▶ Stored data
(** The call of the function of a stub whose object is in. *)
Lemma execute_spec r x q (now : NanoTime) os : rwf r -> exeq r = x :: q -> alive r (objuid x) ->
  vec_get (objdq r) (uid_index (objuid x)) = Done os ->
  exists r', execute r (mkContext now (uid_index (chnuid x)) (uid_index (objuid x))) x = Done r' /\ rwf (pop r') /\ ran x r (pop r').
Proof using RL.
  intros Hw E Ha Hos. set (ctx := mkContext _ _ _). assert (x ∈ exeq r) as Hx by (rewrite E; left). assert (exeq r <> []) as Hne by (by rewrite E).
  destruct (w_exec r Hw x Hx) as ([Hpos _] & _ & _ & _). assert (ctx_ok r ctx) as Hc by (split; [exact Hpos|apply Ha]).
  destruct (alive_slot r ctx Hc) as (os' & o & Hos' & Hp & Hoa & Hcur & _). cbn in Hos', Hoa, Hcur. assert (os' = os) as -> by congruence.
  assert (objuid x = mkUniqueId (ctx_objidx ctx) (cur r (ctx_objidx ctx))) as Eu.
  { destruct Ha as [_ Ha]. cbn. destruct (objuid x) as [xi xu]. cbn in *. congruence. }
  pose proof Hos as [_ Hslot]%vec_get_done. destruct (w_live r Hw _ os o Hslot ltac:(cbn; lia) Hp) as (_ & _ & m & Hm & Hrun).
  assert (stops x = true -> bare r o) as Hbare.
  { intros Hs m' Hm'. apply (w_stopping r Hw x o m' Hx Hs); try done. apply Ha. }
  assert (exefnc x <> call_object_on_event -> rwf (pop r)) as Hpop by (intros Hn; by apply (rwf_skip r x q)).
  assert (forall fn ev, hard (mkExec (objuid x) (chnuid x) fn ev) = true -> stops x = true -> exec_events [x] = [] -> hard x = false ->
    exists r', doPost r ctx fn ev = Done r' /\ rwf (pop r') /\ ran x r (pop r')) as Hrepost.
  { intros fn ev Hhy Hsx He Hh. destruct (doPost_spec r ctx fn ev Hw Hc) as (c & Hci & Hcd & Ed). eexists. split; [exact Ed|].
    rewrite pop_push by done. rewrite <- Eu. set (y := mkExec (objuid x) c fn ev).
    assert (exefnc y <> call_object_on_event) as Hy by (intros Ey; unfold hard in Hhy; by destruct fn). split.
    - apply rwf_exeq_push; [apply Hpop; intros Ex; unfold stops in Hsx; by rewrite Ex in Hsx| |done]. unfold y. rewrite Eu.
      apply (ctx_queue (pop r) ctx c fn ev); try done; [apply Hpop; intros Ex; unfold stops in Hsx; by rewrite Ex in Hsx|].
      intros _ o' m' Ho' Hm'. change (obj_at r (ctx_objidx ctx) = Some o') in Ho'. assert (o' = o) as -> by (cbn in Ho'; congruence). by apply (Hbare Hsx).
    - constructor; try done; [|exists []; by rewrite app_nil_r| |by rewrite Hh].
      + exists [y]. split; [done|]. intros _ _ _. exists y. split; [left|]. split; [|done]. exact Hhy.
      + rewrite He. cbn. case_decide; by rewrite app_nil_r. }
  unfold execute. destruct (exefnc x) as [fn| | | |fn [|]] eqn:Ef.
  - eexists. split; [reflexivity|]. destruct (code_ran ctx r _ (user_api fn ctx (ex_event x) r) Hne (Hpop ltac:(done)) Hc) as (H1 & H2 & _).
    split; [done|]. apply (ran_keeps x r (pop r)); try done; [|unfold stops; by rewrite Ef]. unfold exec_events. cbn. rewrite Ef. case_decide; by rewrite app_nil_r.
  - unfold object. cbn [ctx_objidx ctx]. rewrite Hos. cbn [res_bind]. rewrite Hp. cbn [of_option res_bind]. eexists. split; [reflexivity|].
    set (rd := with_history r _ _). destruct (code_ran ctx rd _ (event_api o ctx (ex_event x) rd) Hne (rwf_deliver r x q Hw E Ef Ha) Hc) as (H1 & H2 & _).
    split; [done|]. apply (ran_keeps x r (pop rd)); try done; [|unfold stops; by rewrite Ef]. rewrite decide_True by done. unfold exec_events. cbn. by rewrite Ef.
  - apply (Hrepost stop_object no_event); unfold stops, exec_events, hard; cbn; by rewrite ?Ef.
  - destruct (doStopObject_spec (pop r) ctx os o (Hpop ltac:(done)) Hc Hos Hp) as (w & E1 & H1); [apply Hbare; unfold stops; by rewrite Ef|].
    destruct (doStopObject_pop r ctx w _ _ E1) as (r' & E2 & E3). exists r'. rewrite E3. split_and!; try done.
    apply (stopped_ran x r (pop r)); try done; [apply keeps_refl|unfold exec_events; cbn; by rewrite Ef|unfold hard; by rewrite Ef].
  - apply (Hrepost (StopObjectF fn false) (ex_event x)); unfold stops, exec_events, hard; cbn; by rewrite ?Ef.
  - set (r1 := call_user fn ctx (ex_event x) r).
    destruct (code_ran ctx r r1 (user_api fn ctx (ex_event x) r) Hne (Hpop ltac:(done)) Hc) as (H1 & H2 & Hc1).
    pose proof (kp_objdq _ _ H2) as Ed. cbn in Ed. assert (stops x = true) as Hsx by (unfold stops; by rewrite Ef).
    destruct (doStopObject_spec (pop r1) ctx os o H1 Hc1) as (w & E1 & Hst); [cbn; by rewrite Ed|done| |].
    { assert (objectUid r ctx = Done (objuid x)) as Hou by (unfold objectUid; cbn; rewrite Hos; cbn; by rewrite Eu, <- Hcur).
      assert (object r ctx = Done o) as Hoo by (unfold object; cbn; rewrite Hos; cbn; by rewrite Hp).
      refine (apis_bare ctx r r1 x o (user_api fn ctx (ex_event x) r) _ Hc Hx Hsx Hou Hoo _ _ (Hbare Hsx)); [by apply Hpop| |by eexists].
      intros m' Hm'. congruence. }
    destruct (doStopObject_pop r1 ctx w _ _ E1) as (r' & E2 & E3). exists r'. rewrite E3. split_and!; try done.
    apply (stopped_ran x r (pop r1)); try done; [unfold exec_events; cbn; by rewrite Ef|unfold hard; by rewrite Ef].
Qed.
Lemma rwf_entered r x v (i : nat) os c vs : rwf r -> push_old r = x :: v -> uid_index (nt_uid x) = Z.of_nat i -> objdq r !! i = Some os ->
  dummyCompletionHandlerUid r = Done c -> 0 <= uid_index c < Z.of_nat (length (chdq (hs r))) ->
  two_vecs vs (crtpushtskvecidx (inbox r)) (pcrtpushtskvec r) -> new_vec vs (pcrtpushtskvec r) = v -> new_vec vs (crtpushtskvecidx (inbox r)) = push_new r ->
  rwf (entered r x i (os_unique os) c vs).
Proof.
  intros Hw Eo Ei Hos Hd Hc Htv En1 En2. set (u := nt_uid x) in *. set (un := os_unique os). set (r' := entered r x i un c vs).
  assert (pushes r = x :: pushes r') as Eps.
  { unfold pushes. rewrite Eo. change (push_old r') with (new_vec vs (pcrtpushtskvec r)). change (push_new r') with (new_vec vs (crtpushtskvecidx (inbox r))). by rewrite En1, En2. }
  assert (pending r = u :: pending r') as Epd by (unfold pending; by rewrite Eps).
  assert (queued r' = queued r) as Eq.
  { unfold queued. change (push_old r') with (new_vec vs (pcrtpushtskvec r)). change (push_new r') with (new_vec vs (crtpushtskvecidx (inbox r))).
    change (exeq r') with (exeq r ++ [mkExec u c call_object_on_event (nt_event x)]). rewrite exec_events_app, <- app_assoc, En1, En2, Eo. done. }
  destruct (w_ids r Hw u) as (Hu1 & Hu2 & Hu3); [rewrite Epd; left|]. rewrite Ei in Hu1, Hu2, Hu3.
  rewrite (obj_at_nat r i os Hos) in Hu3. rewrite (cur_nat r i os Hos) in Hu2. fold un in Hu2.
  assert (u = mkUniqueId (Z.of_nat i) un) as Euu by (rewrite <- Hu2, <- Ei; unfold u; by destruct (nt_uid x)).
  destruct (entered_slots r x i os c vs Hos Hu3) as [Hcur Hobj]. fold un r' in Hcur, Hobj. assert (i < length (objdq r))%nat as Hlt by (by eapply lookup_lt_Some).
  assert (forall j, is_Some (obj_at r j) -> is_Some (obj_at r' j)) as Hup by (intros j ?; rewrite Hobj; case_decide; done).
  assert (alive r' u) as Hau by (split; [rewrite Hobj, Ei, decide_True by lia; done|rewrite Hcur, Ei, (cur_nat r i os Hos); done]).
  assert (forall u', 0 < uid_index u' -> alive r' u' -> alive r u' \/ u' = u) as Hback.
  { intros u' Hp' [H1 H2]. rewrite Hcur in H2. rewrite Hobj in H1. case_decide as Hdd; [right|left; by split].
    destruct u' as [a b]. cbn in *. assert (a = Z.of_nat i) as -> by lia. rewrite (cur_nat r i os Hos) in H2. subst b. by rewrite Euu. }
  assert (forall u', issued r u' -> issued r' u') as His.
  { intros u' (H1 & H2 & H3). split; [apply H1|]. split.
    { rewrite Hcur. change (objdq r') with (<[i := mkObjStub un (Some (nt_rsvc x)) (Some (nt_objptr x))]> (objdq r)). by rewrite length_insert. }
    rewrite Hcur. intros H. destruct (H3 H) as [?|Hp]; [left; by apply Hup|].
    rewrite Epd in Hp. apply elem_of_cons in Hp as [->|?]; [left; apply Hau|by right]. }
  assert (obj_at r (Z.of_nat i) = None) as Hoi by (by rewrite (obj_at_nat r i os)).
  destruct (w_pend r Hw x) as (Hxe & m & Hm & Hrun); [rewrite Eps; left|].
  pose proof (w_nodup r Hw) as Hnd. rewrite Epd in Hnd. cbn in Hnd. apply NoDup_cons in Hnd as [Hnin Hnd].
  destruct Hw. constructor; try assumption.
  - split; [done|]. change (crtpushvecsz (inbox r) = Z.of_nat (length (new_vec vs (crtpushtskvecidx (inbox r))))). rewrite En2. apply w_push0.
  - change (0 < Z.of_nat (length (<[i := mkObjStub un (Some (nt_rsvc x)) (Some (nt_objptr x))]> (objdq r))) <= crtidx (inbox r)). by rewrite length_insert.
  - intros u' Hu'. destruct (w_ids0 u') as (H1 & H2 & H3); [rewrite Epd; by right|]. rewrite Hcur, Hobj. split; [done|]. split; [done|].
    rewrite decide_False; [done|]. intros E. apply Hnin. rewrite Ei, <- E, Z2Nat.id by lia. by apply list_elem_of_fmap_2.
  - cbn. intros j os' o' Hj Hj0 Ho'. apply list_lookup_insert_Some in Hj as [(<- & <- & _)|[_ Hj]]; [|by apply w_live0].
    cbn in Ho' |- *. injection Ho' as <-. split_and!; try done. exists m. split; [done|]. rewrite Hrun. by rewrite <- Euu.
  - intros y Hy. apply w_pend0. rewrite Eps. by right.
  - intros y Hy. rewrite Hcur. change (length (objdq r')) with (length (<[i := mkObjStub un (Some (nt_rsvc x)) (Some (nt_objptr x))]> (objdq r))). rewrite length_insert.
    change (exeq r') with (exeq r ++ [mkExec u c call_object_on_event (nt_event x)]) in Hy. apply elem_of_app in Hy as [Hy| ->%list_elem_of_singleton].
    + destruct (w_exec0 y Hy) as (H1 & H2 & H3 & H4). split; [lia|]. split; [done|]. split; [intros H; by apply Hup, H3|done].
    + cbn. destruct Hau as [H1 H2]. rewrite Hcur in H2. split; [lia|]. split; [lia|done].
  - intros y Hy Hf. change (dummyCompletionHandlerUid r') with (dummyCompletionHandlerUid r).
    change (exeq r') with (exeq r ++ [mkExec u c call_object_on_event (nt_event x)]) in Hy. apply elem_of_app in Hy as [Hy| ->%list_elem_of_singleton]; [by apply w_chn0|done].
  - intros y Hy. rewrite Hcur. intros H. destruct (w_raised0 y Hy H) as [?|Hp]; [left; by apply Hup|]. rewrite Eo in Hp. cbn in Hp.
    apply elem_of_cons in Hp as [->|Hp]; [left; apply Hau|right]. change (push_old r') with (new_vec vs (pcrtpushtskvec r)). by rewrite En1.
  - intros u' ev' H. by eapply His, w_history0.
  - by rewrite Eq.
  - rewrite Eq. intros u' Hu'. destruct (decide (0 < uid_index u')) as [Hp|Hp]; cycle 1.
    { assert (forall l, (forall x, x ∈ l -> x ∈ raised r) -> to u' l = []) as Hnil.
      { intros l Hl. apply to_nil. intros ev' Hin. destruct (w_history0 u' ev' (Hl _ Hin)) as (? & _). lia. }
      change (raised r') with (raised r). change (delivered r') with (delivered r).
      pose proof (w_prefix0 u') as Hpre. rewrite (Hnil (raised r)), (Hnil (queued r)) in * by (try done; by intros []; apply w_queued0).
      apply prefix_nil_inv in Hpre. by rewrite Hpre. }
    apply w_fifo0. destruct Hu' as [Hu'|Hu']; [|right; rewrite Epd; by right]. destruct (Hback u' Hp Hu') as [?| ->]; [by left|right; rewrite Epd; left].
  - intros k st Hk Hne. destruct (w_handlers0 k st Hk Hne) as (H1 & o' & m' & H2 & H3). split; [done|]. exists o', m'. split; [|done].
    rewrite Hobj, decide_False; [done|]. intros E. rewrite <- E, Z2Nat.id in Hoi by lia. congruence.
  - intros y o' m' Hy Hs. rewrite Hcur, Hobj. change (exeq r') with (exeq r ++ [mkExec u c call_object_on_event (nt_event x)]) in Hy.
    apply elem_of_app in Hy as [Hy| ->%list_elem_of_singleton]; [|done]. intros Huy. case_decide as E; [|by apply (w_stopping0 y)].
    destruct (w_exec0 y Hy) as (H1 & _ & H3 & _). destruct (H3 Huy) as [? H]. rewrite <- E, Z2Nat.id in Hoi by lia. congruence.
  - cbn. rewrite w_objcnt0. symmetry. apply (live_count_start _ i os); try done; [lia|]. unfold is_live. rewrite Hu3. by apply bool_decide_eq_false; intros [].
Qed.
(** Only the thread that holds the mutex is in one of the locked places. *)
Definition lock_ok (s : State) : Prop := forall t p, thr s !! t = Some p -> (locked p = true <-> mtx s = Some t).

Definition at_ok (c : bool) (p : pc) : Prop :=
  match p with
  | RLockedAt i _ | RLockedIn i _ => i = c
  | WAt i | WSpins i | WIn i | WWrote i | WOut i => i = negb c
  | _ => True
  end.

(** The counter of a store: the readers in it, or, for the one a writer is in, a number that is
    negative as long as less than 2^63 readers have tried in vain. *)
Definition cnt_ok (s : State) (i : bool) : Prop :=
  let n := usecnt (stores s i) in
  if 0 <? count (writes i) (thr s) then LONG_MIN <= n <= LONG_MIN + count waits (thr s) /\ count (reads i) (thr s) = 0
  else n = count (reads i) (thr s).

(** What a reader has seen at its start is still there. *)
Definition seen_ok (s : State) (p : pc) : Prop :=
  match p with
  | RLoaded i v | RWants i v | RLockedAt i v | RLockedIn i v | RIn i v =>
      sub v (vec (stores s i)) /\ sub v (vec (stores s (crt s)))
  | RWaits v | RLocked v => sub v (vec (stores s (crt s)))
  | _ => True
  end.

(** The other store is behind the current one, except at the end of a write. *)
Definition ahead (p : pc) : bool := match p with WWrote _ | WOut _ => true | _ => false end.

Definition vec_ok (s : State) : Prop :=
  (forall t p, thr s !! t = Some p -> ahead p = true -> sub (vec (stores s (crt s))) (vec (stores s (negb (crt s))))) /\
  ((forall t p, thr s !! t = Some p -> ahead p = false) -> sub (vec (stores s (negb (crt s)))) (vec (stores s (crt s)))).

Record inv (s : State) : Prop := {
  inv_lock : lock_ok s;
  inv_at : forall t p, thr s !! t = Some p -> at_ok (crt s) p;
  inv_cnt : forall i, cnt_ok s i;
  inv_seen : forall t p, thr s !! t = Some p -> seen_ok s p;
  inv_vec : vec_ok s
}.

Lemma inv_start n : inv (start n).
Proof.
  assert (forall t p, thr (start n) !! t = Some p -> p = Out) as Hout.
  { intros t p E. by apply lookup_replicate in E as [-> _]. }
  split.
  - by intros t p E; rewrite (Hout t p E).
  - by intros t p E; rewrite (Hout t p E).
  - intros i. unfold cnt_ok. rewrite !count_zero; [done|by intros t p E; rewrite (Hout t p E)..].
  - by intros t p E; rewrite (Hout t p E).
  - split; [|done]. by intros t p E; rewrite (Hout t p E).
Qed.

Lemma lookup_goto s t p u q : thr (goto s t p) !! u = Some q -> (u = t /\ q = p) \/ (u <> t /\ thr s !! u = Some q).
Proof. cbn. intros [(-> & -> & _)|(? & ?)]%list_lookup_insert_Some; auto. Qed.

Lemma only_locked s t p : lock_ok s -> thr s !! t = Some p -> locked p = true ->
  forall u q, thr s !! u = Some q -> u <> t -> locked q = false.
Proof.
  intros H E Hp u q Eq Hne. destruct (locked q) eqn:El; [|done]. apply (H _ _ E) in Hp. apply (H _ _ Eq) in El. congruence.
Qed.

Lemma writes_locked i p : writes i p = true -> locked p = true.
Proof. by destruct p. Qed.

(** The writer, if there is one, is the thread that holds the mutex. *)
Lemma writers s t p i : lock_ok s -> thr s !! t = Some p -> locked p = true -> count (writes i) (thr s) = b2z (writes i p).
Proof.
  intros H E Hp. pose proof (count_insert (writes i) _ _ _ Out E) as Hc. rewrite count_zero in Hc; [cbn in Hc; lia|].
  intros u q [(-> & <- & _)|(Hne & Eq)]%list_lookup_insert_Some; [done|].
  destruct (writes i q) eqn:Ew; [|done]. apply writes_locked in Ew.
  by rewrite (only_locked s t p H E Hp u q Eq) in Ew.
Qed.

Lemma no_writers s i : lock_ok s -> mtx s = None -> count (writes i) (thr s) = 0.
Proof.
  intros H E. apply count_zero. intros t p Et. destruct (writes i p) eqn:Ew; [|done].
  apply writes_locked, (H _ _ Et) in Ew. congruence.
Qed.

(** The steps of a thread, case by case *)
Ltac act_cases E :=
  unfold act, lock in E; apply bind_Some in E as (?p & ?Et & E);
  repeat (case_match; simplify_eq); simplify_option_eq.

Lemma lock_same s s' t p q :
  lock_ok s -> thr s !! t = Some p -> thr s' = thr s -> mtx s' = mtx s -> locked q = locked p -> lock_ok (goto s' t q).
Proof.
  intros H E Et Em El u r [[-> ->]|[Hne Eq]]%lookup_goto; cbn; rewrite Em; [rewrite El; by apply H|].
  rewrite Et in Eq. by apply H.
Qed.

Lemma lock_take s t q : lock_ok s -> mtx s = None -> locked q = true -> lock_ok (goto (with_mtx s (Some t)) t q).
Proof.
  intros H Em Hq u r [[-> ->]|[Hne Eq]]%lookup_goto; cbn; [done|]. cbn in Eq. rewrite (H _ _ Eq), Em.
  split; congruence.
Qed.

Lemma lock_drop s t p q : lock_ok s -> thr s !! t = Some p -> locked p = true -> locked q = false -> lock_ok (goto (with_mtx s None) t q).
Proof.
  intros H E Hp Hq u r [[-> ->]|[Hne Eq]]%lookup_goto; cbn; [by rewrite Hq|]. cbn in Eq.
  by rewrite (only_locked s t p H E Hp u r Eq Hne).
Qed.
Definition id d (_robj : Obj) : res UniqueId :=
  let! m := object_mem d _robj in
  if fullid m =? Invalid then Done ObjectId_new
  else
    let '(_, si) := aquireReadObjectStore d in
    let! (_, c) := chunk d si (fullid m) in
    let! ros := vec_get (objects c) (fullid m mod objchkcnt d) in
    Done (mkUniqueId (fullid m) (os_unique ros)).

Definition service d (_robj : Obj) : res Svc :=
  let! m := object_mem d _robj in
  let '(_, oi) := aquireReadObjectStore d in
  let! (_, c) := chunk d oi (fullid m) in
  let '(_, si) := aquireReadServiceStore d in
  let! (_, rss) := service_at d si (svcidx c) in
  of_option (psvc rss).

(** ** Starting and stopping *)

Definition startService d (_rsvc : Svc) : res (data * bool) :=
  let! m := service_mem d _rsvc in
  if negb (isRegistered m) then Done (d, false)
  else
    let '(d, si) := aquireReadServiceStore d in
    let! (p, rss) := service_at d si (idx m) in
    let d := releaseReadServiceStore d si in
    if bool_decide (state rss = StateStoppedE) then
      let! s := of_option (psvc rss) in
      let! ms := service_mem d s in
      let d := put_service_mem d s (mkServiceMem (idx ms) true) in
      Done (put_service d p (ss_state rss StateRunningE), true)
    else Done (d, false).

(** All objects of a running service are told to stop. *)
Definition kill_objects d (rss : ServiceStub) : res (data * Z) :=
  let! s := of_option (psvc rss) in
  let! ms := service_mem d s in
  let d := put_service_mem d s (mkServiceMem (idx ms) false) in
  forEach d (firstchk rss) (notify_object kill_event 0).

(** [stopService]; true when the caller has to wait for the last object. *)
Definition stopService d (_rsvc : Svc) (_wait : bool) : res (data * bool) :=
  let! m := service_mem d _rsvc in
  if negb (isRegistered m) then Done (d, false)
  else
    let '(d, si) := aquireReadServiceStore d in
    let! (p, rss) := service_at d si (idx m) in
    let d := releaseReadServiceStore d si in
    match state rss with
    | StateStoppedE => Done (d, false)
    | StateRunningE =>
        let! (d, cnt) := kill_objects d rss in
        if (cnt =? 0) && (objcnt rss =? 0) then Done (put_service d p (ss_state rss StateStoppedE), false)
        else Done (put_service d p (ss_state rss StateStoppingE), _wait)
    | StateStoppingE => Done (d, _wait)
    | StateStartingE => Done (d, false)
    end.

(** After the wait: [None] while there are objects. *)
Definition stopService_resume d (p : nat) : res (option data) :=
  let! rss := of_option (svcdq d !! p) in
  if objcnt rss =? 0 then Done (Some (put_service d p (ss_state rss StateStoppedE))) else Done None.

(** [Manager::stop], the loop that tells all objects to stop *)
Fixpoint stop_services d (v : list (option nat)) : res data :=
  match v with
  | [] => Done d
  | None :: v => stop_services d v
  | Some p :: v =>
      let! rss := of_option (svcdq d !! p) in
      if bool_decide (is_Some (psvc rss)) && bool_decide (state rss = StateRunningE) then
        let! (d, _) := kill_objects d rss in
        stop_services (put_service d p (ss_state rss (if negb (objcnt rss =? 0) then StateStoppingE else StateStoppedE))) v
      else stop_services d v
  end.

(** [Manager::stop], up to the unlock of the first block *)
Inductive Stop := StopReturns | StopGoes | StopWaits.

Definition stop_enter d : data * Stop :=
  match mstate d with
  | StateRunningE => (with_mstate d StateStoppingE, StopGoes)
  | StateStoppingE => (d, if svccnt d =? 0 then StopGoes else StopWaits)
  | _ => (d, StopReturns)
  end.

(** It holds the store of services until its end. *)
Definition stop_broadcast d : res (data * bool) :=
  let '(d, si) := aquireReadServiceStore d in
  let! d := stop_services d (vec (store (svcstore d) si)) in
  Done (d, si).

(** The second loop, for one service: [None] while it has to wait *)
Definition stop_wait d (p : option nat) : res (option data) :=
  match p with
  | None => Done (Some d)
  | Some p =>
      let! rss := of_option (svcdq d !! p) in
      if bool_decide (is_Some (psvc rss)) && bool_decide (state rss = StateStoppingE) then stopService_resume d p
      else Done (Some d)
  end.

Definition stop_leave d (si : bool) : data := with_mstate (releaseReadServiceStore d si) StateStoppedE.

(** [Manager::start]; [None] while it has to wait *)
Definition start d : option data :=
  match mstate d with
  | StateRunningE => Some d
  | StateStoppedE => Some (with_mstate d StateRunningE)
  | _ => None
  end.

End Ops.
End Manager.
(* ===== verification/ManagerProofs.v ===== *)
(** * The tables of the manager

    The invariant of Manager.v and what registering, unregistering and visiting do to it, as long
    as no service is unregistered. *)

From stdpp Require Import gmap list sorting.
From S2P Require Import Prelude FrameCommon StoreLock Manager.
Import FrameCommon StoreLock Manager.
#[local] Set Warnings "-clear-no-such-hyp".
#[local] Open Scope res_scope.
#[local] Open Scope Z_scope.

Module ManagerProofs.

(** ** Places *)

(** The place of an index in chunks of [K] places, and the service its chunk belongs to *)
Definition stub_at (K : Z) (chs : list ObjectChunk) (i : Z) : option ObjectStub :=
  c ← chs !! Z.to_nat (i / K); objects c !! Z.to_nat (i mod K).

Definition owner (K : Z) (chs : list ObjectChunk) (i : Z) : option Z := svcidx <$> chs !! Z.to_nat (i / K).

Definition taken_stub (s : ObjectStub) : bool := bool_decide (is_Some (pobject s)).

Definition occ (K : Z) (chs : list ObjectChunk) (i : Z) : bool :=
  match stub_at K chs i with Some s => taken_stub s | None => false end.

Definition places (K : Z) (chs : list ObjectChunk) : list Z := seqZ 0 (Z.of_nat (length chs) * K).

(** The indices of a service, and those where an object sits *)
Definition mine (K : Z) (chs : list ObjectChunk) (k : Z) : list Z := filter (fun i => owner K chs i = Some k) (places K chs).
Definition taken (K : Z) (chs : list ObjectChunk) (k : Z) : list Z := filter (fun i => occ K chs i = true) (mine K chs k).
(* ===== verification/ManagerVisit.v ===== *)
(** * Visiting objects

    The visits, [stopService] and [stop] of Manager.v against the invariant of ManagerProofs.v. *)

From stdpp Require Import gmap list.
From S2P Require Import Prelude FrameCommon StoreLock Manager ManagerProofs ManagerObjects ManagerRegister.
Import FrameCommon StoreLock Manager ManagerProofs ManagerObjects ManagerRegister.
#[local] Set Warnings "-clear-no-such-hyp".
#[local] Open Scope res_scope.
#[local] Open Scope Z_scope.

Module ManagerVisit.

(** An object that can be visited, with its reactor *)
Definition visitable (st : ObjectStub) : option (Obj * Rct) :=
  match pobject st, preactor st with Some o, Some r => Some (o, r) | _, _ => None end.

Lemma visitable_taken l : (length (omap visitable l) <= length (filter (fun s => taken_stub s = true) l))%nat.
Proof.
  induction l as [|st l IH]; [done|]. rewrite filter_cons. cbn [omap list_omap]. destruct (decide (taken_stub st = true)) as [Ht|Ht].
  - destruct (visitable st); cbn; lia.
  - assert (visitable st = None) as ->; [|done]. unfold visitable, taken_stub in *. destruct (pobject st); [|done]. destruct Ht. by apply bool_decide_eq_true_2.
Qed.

▶ WHAT THE TASK REQUIRES
Look above and repeat, character for character, the lines from the first one to the line with "intros Hw E Ha", counting both.

▶ EXERCISE ANSWER
(** The call of the function of a stub whose object is in. *)
Lemma execute_spec r x q (now : NanoTime) os : rwf r -> exeq r = x :: q -> alive r (objuid x) ->
  vec_get (objdq r) (uid_index (objuid x)) = Done os ->
  exists r', execute r (mkContext now (uid_index (chnuid x)) (uid_index (objuid x))) x = Done r' /\ rwf (pop r') /\ ran x r (pop r').
Proof using RL.
  intros Hw E Ha Hos. set (ctx := mkContext _ _ _). assert (x ∈ exeq r) as Hx by (rewrite E; left). assert (exeq r <> []) as Hne by (by rewrite E).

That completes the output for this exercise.